**PROBLEM TO WORK ON**.
Output exactly the lines from the one with "(** An error" through the last line of the data below, both included, and nothing more.

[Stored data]
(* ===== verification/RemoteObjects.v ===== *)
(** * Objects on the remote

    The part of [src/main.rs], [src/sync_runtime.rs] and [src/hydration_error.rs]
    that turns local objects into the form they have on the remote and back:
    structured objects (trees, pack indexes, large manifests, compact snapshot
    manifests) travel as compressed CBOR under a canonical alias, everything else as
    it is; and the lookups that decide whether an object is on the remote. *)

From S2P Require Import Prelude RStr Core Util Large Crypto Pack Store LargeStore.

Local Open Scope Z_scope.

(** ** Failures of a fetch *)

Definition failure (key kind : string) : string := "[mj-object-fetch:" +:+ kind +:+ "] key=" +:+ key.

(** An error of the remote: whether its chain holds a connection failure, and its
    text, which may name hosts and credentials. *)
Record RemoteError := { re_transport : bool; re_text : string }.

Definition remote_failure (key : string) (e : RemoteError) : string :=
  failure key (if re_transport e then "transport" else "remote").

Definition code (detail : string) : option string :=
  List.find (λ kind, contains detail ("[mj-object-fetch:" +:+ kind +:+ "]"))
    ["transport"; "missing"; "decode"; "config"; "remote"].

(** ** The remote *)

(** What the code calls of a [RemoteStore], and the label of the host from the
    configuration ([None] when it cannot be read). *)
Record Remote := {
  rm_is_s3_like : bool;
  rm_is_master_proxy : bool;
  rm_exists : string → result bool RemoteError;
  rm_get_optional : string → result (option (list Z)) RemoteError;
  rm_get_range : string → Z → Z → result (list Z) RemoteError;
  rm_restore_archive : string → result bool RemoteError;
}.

**ANSWER AREA**.
(** An error of the remote: whether its chain holds a connection failure, and its
    text, which may name hosts and credentials. *)
Record RemoteError := { re_transport : bool; re_text : string }.

Definition remote_failure (key : string) (e : RemoteError) : string :=
  failure key (if re_transport e then "transport" else "remote").

Definition code (detail : string) : option string :=
  List.find (λ kind, contains detail ("[mj-object-fetch:" +:+ kind +:+ "]"))
    ["transport"; "missing"; "decode"; "config"; "remote"].

(** ** The remote *)

(** What the code calls of a [RemoteStore], and the label of the host from the
    configuration ([None] when it cannot be read). *)
Record Remote := {
  rm_is_s3_like : bool;
  rm_is_master_proxy : bool;
  rm_exists : string → result bool RemoteError;
  rm_get_optional : string → result (option (list Z)) RemoteError;
  rm_get_range : string → Z → Z → result (list Z) RemoteError;
  rm_restore_archive : string → result bool RemoteError;
}.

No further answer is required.